Джеймс тянется ладонью к его волосам. Они обрезаны неровно, словно тупым ножом, чёлка справа касается подбородка, а слева едва достаёт до скулы, а пряди на затылке и вовсе торчат в разные стороны. Мужчина хочет спросить, что с ними стало, но не успевает открыть рот.
– Закрой глаза, — говорит Хель, и Баки, не сомневаясь, безоговорочно доверяя, выполняет просьбу. Он слышит странный чавкающий звук, чувствует, как водяной дёргается в его руках. — Можешь открыть.
Барнс видит на чёрной ладони свою расчёску.
– Ты сохранил её, — бормочет он себе под нос.
– Я расчёсывал ей волосы и пел, вспоминая тебя, — признаётся Гельмут, тонко улыбаясь.
– Где ты её прятал? — Баки неожиданно понимает, что должен был бы заметить её.
– Обычно мы цепляем гребни за волосы, но, — Хель неловко поводит плечами, а потом открывает рот, обвивает длинным упругим языком расчёску и проглатывает. — Карманов у меня нет, как видишь.
У Джеймса много вопросов на этот счёт, но он вряд ли хочет знать на них ответы, поэтому молчит. Гельмут вдруг напрягается, вытягивается струной, раздувая ноздри, настороженно оглядывается и, не говоря ни слова, срывается с колен Джеймса, ныряя под воду и исчезая среди волн.

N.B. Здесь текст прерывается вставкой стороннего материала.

(* ===== verification/ProcMem.v ===== *)
(** * The memory of a process, from creation to release

    Correctness of the memory side of proc.c: the release of swap slots and
    frames, of the page table with the two pages above user memory, the
    construction of a new page table, and the allocation and release of a
    process with everything it holds. *)
From S2P Require Import Prelude Interfaces Mem KState Kmem PageTable Frames Paging Vm Fault Boot.
From S2P Require Import Spaces Fork Teardown Sched Proc.
Local Open Scope Z_scope.

Section slots.
Context `{Sv39} {D : Type} `{!SwapDev D} `{!SwapDevSpec D}.
Implicit Types s : kernel D.

Lemma others_except s s' p va : others_same s s' p va → except_same s s' p.
Proof. intros Ho q r v Hl Hva Hne. apply (Ho q r v Hl Hva). by intros [? _]. Qed.

Lemma except_trans s1 s2 s3 p :
  same_procs s1 s2 → except_same s1 s2 p → except_same s2 s3 p → except_same s1 s3 p.
Proof.
  intros Hps H12 H23 q r v Hq Hvv Hn. rewrite (H23 q r v); [by eapply H12| |done..].
  by apply (live_same s1 s2).
Qed.

(** The tables of the paging code change for process [p] only. *)
Record tables_only s s' (p : nat) : Prop := {
  to_mem : mem s' = mem s;
  to_free : freelist s' = freelist s;
  to_procs : procs s' = procs s;
  to_cur : cur s' = cur s;
  to_except : except_same s s' p;
  to_sub : sub_entries s s';
}.

Lemma tables_only_refl s p : tables_only s s p.
Proof. split; try done. by intros i e. Qed.

Lemma tables_only_trans s1 s2 s3 p : tables_only s1 s2 p → tables_only s2 s3 p → tables_only s1 s3 p.
Proof.
  intros [M1 F1 P1 C1 E1 S1] [M2 F2 P2 C2 E2 S2]. split; try congruence.
  - eapply except_trans; [|done..]. unfold same_procs. by rewrite P1.
  - intros i e Hu Hi. by apply S1, S2.
Qed.

(** proc.c:205-215, one round: the entry is the only one for its page, so the
    round does what [uvmunmap] does for that page *)
Lemma drop_swap_entry_ok s own p root i :
  vinv s own → live s p root → (i < MAX_SWAP)%nat →
  ∃ s', drop_swap_entry p i s = Ok (tt, s') ∧ vinv s' own ∧ tables_only s s' p ∧
    ∀ e, swap_map s' !! i = Some e → s_used e = true → s_proc e ≠ Some p.
Proof.
  intros Hv Hl Hi. unfold drop_swap_entry. rewrite (bind_ok _ _ _ (swap_map s) s) by done.
  destruct (lookup_lt_is_Some_2 (swap_map s) i) as [e He]; [by rewrite (vi_slen _ _ Hv)|].
  rewrite He. rewrite (bind_ok _ _ _ e s) by done. case_decide as Hc.
  2:{ exists s. split_and!; [done|done|apply tables_only_refl|]. intros e' He' Hu Hp. simplify_eq. by destruct Hc. }
  destruct Hc as [Hu Hp]. destruct (vi_swap _ _ Hv i e He Hu) as (_ & Hva & _).
  assert (is_entry p (s_va e) e) as Hent by done.
  destruct (free_swap_entry_ok s own p root (s_va e) Hv Hl Hva) as (s' & E & Hv' & Ho & Hno & Hsub & Hm & Hf & Hps & Hcur & _).
  exists s'. split_and!; [|done|split; [done..|by eapply others_except|done]|].
  - rewrite <- E. unfold free_swap_entry. rewrite (bind_ok _ _ _ (swap_map s) s) by done.
    pose proof (list_find_entry s p (s_va e)) as Hfind. destruct (list_find _ _) as [[j e']|].
    + destruct Hfind as [Hj He']. assert (j = i) as -> by (by eapply (vi_suniq _ _ Hv)).
      by simplify_eq.
    + by destruct (Hfind i e He).
  - intros e' He' Hu' Hp'. pose proof (Hsub i e' Hu' He') as He''. assert (e' = e) as -> by congruence.
    by apply (Hno i e).
Qed.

– Эй! — хмурится Барнс, готовый разразиться нелестной тирадой, но:
– Бак, это ты? — раздаётся с берега, и Джеймс видит позади Сэма. — Всё в порядке?
– Да, хотел подышать свежим воздухом, — сержант старается натянуть убедительную улыбку, чтобы скрыть разочарование.
Он идёт с другом домой, но то и дело бросает короткие взгляды на океан.
Баки не может уснуть ночью, пытаясь воскресить в памяти ещё хоть что-нибудь. Кажется, голова раскалывается от такого насилия, но Барнс упрямый: он по кусочкам вспоминает свою четвёртую встречу с Гельмутом.
«А ну пошли вон отсюда! — он размахивает палкой, отгоняя бродячих собак. — Ты как?»
Существо на земле напугано, но на лице решимость. Он видел, как оно отбивалось хвостом, но манёвренности на земле ему явно недоставало.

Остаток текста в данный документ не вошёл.